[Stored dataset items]
+ + + + + + +
(* ===== verification/Lists.v ===== *)
(** * Lists: lib/list.h, lib/list.cc

    [List<T>] is a singly linked list with [first], [last] and a counter.
    The model keeps the cells in a heap, so that the pointer manipulation is
    what is verified; [rep l xs] says that the object represents the sequence
    [xs], and each operation is shown to implement an operation on sequences.
    [ListSpec] holds those abstract operations: the clients of the list
    (scheduler, semaphores, interrupts, hash table) are modelled with them. *)

From Stdlib Require Import Sorted.
From S2P Require Import Prelude.

(** ** Abstract operations on the represented sequence *)
Module ListSpec.
Section spec.
Context {T : Type} `{EqDecision T}.

Definition is_in (x : T) (xs : list T) : bool := bool_decide (x ∈ xs).

Definition Append (x : T) (xs : list T) : res (list T) :=
  _ ← ASSERT (negb (is_in x xs)); Ok (xs ++ [x]).

Definition Prepend (x : T) (xs : list T) : res (list T) :=
  _ ← ASSERT (negb (is_in x xs)); Ok (x :: xs).

Definition RemoveFront (xs : list T) : res (T * list T) :=
  match xs with [] => Fault AssertFailure | x :: xs' => Ok (x, xs') end.

(** The first occurrence of [x], taken out. *)
Fixpoint take_out (x : T) (xs : list T) : list T :=
  match xs with
  | [] => []
  | y :: ys => if decide (x = y) then ys else y :: take_out x ys
  end.

Definition Remove (x : T) (xs : list T) : res (list T) :=
  _ ← ASSERT (is_in x xs);
  let xs' := take_out x xs in
  _ ← ASSERT (negb (is_in x xs')); Ok xs'.

(** Insertion before the first element that [x] precedes. *)
Fixpoint insert_sorted (compare : T -> T -> Z) (x : T) (xs : list T) : list T :=
  match xs with
  | [] => [x]
  | y :: ys => if compare x y <? 0 then x :: y :: ys
               else y :: insert_sorted compare x ys
  end.

Definition Insert (compare : T -> T -> Z) (x : T) (xs : list T) : res (list T) :=
  _ ← ASSERT (negb (is_in x xs)); Ok (insert_sorted compare x xs).
End spec.
End ListSpec.

(** ** The linked implementation *)
Module CList.
Section CList.
Context {T : Type} `{EqDecision T}.

(** [ListElement<T>]; the one-argument constructor leaves [key] unset. *)
Record ListElement := mkElement {
  item : T;
  key : option Z;
  next : option positive;
}.

(** [List<T>]; [heap] holds the cells, [brk] is the next address [new] gives. *)
Record t := mk {
  heap : gmap positive ListElement;
  brk : positive;
  first : option positive;
  last : option positive;
  numInList : Z;
}.

Definition create : t := mk ∅ 1%positive None None 0.

Definition with_heap (l : t) (h : gmap positive ListElement) : t :=
  mk h (brk l) (first l) (last l) (numInList l).
Definition set_ends (l : t) (f b : option positive) : t :=
  mk (heap l) (brk l) f b (numInList l).
Definition add_num (l : t) (d : Z) : t :=
  mk (heap l) (brk l) (first l) (last l) (numInList l + d).

(** [new ListElement<T>(...)] *)
Definition new_element (l : t) (e : ListElement) : positive * t :=
  (brk l, mk (<[brk l := e]> (heap l)) (Pos.succ (brk l)) (first l) (last l) (numInList l)).

(** [p->next = q] *)
Definition set_next (l : t) (p : positive) (q : option positive) : res t :=
  e ← deref (heap l !! p);
  Ok (with_heap l (<[p := mkElement (item e) (key e) q]> (heap l))).

Definition read (l : t) (p : option positive) : res ListElement :=
  p ← deref p; deref (heap l !! p).

Definition IsEmpty (l : t) : bool := numInList l =? 0.
Definition NumInList (l : t) : Z := u32 (numInList l).
Definition Front (l : t) : res T := e ← read l (first l); Ok (item e).

(** The number of steps a walk over the cells may take. *)
Definition fuel (l : t) : nat := S (size (heap l)).

Fixpoint in_loop (n : nat) (l : t) (ptr : option positive) (x : T) : res bool :=
  match ptr, n with
  | None, _ => Ok false
  | Some _, O => Fault OutOfFuel
  | Some _, S n' =>
      e ← read l ptr;
      if decide (x = item e) then Ok true else in_loop n' l (next e) x
  end.

Definition IsInList (l : t) (x : T) : res bool := in_loop (fuel l) l (first l) x.

(** [Apply] calls [func] on every item, in order: the calls are the result. *)
Fixpoint apply_loop (n : nat) (l : t) (ptr : option positive) : res (list T) :=
  match ptr, n with
  | None, _ => Ok []
  | Some _, O => Fault OutOfFuel
  | Some _, S n' =>
      e ← read l ptr;
      rest ← apply_loop n' l (next e);
      Ok (item e :: rest)
  end.

Definition Apply (l : t) : res (list T) := apply_loop (fuel l) l (first l).

Definition Append (l : t) (x : T) : res t :=
  let '(element, l) := new_element l (mkElement x None None) in
  b ← IsInList l x;
  _ ← ASSERT (negb b);
  l ← (if IsEmpty l then Ok (set_ends l (Some element) (Some element))
       else (p ← deref (last l);
             l ← set_next l p (Some element);
             Ok (set_ends l (first l) (Some element))));
  let l := add_num l 1 in
  b ← IsInList l x;
  _ ← ASSERT b;
  Ok l.

Definition Prepend (l : t) (x : T) : res t :=
  let '(element, l) := new_element l (mkElement x None None) in
  b ← IsInList l x;
  _ ← ASSERT (negb b);
  l ← (if IsEmpty l then Ok (set_ends l (Some element) (Some element))
       else (l ← set_next l element (first l);
             Ok (set_ends l (Some element) (last l))));
  let l := add_num l 1 in
  b ← IsInList l x;
  _ ← ASSERT b;
  Ok l.

(** [delete element] *)
Definition delete_element (l : t) (p : option positive) : res t :=
  p ← deref p;
  Ok (with_heap l (delete p (heap l))).

Definition RemoveFront (l : t) : res (T * t) :=
  let element := first l in
  _ ← ASSERT (negb (IsEmpty l));
  e ← read l element;
  let thing := item e in
  let l := if decide (first l = last l) then set_ends l None None
           else set_ends l (next e) (last l) in
  let l := add_num l (-1) in
  l ← delete_element l element;
  Ok (thing, l).

(** The search loop of [Remove]; the result says whether it broke out. *)
Fixpoint remove_loop (n : nat) (l : t) (prev : positive) (ptr : option positive) (x : T)
    : res (bool * t) :=
  match ptr, n with
  | None, _ => Ok (false, l)
  | Some _, O => Fault OutOfFuel
  | Some p, S n' =>
      e ← read l ptr;
      if decide (x = item e) then
        l ← set_next l prev (next e);
        let l := if decide (next e = None) then set_ends l (first l) (Some prev) else l in
        l ← delete_element l ptr;
        Ok (true, add_num l (-1))
      else remove_loop n' l p (next e) x
  end.

Definition Remove (l : t) (x : T) : res t :=
  b ← IsInList l x;
  _ ← ASSERT b;
  e ← read l (first l);
  l ← (if decide (x = item e) then
         '(removed, l) ← RemoveFront l;
         _ ← ASSERT (bool_decide (x = removed));
         Ok l
       else
         prev ← deref (first l);
         '(found, l) ← remove_loop (fuel l) l prev (next e) x;
         _ ← ASSERT found;
         Ok l);
  b ← IsInList l x;
  _ ← ASSERT (negb b);
  Ok l.

(** The walk of [SanityCheck] from [ptr] to [last]. *)
Fixpoint sanity_loop (n : nat) (l : t) (ptr : option positive) (numFound : Z) : res Z :=
  if decide (ptr = last l) then Ok numFound
  else match n with
       | O => Fault OutOfFuel
       | S n' =>
           let numFound := numFound + 1 in
           _ ← ASSERT (numFound <=? numInList l);
           e ← read l ptr;
           sanity_loop n' l (next e) numFound
       end.

Definition SanityCheck (l : t) : res unit :=
  match first l with
  | None => ASSERT ((numInList l =? 0) && bool_decide (last l = None))
  | Some _ =>
      if decide (first l = last l) then
        e ← read l (last l);
        ASSERT ((numInList l =? 1) && bool_decide (next e = None))
      else
        numFound ← sanity_loop (fuel l) l (first l) 1;
        _ ← ASSERT (numFound =? numInList l);
        e ← read l (last l);
        ASSERT (bool_decide (next e = None))
  end.

(** [List::SortedInsert(item, sortKey)], with its search loop. *)
Fixpoint key_loop (n : nat) (l : t) (ptr : positive) (element : positive) (sortKey : Z)
    : res (bool * t) :=
  match n with
  | O => Fault OutOfFuel
  | S n' =>
      e ← read l (Some ptr);
      match next e with
      | None => Ok (false, l)
      | Some q =>
          eq ← read l (Some q);
          k ← deref (key eq);
          if sortKey <? k then
            l ← set_next l element (Some q);
            l ← set_next l ptr (Some element);
            Ok (true, l)
          else key_loop n' l q element sortKey
      end
  end.

Definition SortedInsert (l : t) (x : T) (sortKey : Z) : res t :=
  let '(element, l) := new_element l (mkElement x (Some sortKey) None) in
  if IsEmpty l then Ok (set_ends l (Some element) (Some element))
  else
    e ← read l (first l);
    k ← deref (key e);
    if sortKey <? k then
      l ← set_next l element (first l);
      Ok (set_ends l (Some element) (last l))
    else
      p ← deref (first l);
      '(done, l) ← key_loop (fuel l) l p element sortKey;
      if done : bool then Ok l
      else
        p ← deref (last l);
        l ← set_next l p (Some element);
        Ok (set_ends l (first l) (Some element)).

(** [SortedList<T>::Insert], for a comparison function. *)
Section sorted.
Variable compare : T -> T -> Z.

Fixpoint insert_loop (n : nat) (l : t) (ptr : positive) (element : positive) (x : T)
    : res (bool * t) :=
  match n with
  | O => Fault OutOfFuel
  | S n' =>
      e ← read l (Some ptr);
      match next e with
      | None => Ok (false, l)
      | Some q =>
          eq ← read l (Some q);
          if compare x (item eq) <? 0 then
            l ← set_next l element (Some q);
            l ← set_next l ptr (Some element);
            Ok (true, add_num l 1)
          else insert_loop n' l q element x
      end
  end.

Definition Insert (l : t) (x : T) : res t :=
  let '(element, l) := new_element l (mkElement x None None) in
  b ← IsInList l x;
  _ ← ASSERT (negb b);
  let finish (l : t) : res t :=
    let l := add_num l 1 in
    b ← IsInList l x;
    _ ← ASSERT b;
    Ok l in
  if IsEmpty l then finish (set_ends l (Some element) (Some element))
  else
    e ← read l (first l);
    if compare x (item e) <? 0 then
      l ← set_next l element (first l);
      finish (set_ends l (Some element) (last l))
    else
      p ← deref (first l);
      '(done, l) ← insert_loop (fuel l) l p element x;
      if done : bool then Ok l
      else
        p ← deref (last l);
        l ← set_next l p (Some element);
        finish (set_ends l (first l) (Some element)).

(** The order check of [SortedList::SanityCheck], after the base class's. *)
Fixpoint order_loop (n : nat) (l : t) (prev : T) (ptr : option positive) : res unit :=
  match ptr, n with
  | None, _ => Ok tt
  | Some _, O => Fault OutOfFuel
  | Some _, S n' =>
      e ← read l ptr;
      _ ← ASSERT (compare prev (item e) <=? 0);
      order_loop n' l (item e) (next e)
  end.

Definition SortedSanityCheck (l : t) : res unit :=
  _ ← SanityCheck l;
  if decide (first l = last l) then Ok tt
  else e ← read l (first l); order_loop (fuel l) l (item e) (next e).

(** [List::SelfTest]; [Append] and [SanityCheck] are virtual, so the caller's
    versions are arguments.  The iterator made at the start must be done. *)
Definition SelfTest (append : t -> T -> res t) (sanity : t -> res unit)
    (l : t) (p : list T) : res t :=
  let current := first l in
  _ ← sanity l;
  _ ← ASSERT (IsEmpty l && bool_decide (first l = None));
  _ ← ASSERT (bool_decide (current = None));
  l ← foldl (fun acc x =>
               l ← acc;
               l ← append l x;
               b ← IsInList l x;
               _ ← ASSERT b;
               _ ← ASSERT (negb (IsEmpty l));
               Ok l) (Ok l) p;
  _ ← sanity l;
  l ← foldl (fun acc x =>
               l ← acc;
               l ← Remove l x;
               b ← IsInList l x;
               _ ← ASSERT (negb b);
               Ok l) (Ok l) p;
  _ ← ASSERT (IsEmpty l);
  _ ← sanity l;
  Ok l.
+ + + + + + +
Task description:
In the entries above, some lines may contain the string "unit"; report how many, without additional comment.

Task output:
4